The legislative session may be winding down, but the fight over budget priorities is still going strong.
One of those fights concerns the resources and support systems for victims of crime, and how those groups who handle that are funded.
Currently, the state-level funding is running out. But other sources aren’t so secure, either, especially after COVID-19.
Rep. Marti Anderson has worked in victim advocacy for her whole career, and she said the state funding for victim programs has been at the same level—$5 million—since 2017, even as programming and the services offered have developed and broadened.
“Five million dollars doesn’t do it,” Anderson said in a recent Moral Mondays Iowa meeting. “If we got another $1.7 million, we’d be up to where we were in 2016. I don’t think that’s enough. I frankly, am pretty sure that 2.5 million isn’t enough but you have to be reasonable I guess.”
She said she would push for an amendment to the budget that added $2.5 million for victim services, but she’s sure it won’t be adopted.
Having the line-item be somewhere close to 5 percent of the funding for all of the programs that serve offenders would be more sufficient, Anderson said.
There are other forms of funding, including federal, private and volunteer funds, but those are also running low, especially because of the COVID-19 pandemic.
“State funds are really the foundation, like the foundation of a house,” said Laura Hessburg, the public policy director at the Iowa Coalition Against Domestic Violence, at the Moral Mondays Iowa meeting.
She said those state funds provide for things like staff and operation support, which allows them to build and sustain their advocacy work.
And victim services vary widely, and often depend on the crime. Hessburg listed services like shelters, hotlines, help in the courtroom or making police reports, funeral arrangements and assistance during investigations.
Hessburg’s organization isn’t the only one doing this work, though. Luana Nelson-Brown, the executive director of Iowa Coalition for Collective Change also spoke.
She focused on services for victims of homicide and violent crimes and said the lack of federal funding is especially hard for that work because it doesn’t get specific appropriations in the state budget. Instead, Nelson-Brown said they rely on the federal grant money, private funds, communities and volunteers.
And COVID dented those funds.
“We’re still seeing that we’re on track to probably see more homicides this year than we did last year,” she said. “That same thing happened in 2020…So these services are critical. And they’re already bare-bones.”

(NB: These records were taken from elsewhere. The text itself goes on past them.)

(** ** Machine integers

    A C++ [int32_t]/[int64_t] is a [Z] kept in its signed range, a
    [uint32_t]/[uint64_t] a [Z] in its unsigned range; the functions below are the
    conversions to each width. *)

Definition wrap32 (z : Z) : Z := (z + 2 ^ 31) mod 2 ^ 32 - 2 ^ 31.
Definition wrap64 (z : Z) : Z := (z + 2 ^ 63) mod 2 ^ 64 - 2 ^ 63.
Definition u32 (z : Z) : Z := z mod 2 ^ 32.

Definition int32 (z : Z) : Prop := - 2 ^ 31 <= z < 2 ^ 31.
Definition int64 (z : Z) : Prop := - 2 ^ 63 <= z < 2 ^ 63.

Lemma wrap32_range z : int32 (wrap32 z).
Proof. unfold int32, wrap32. pose proof (Z.mod_pos_bound (z + 2 ^ 31) (2 ^ 32)). lia. Qed.

Lemma wrap64_range z : int64 (wrap64 z).
Proof. unfold int64, wrap64. pose proof (Z.mod_pos_bound (z + 2 ^ 63) (2 ^ 64)). lia. Qed.

Lemma wrap32_id z : int32 z → wrap32 z = z.
Proof. unfold int32, wrap32. intros ?. rewrite Z.mod_small; lia. Qed.

Lemma wrap64_id z : int64 z → wrap64 z = z.
Proof. unfold int64, wrap64. intros ?. rewrite Z.mod_small; lia. Qed.

Lemma u32_range z : 0 <= u32 z < 2 ^ 32.
Proof. apply Z.mod_pos_bound. lia. Qed.

Lemma u32_id z : 0 <= z < 2 ^ 32 → u32 z = z.
Proof. apply Z.mod_small. Qed.

#[export] Hint Resolve wrap32_range wrap64_range u32_range : statsd.

Lemma quot_div_nonneg a b : 0 <= a → 0 < b → Z.quot a b = a / b.
Proof. intros. apply Z.quot_div_nonneg; lia. Qed.

(** ** Lists *)

(** A [for] loop that stops at the first index satisfying [p]. *)
Fixpoint find_index {A} (p : A → bool) (l : list A) : option nat :=
  match l with
  | [] => None
  | x :: l' => if p x then Some 0%nat else S <$> find_index p l'
  end.

Lemma existsb_elem_of {A} (p : A → bool) (l : list A) :
  existsb p l = true ↔ ∃ x, x ∈ l ∧ p x = true.
Proof. rewrite existsb_exists. by setoid_rewrite list_elem_of_In. Qed.

Lemma forallb_elem_of {A} (p : A → bool) (l : list A) :
  forallb p l = true ↔ ∀ x, x ∈ l → p x = true.
Proof. rewrite forallb_forall. by setoid_rewrite list_elem_of_In. Qed.

Definition sumZ (l : list Z) : Z := foldr Z.add 0 l.

Lemma sumZ_cons x l : sumZ (x :: l) = x + sumZ l.
Proof. done. Qed.

Lemma sumZ_app l1 l2 : sumZ (l1 ++ l2) = sumZ l1 + sumZ l2.
Proof. induction l1; simpl; lia. Qed.

Lemma sumZ_nonneg l : Forall (Z.le 0) l → 0 <= sumZ l.
Proof. induction 1; simpl; lia. Qed.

But, the advocates said, there’s still time to reach out to legislators to increase the appropriation for victim services in the budget.
Anderson recommended people contact their legislators, but she also suggested Sen. Whitver and Reps. Windschittel, Kerr and Grassley.
“Right now, it’s up to all of us to support crime victims and that is the message. We need more money to support crime victims,” Hessburg said.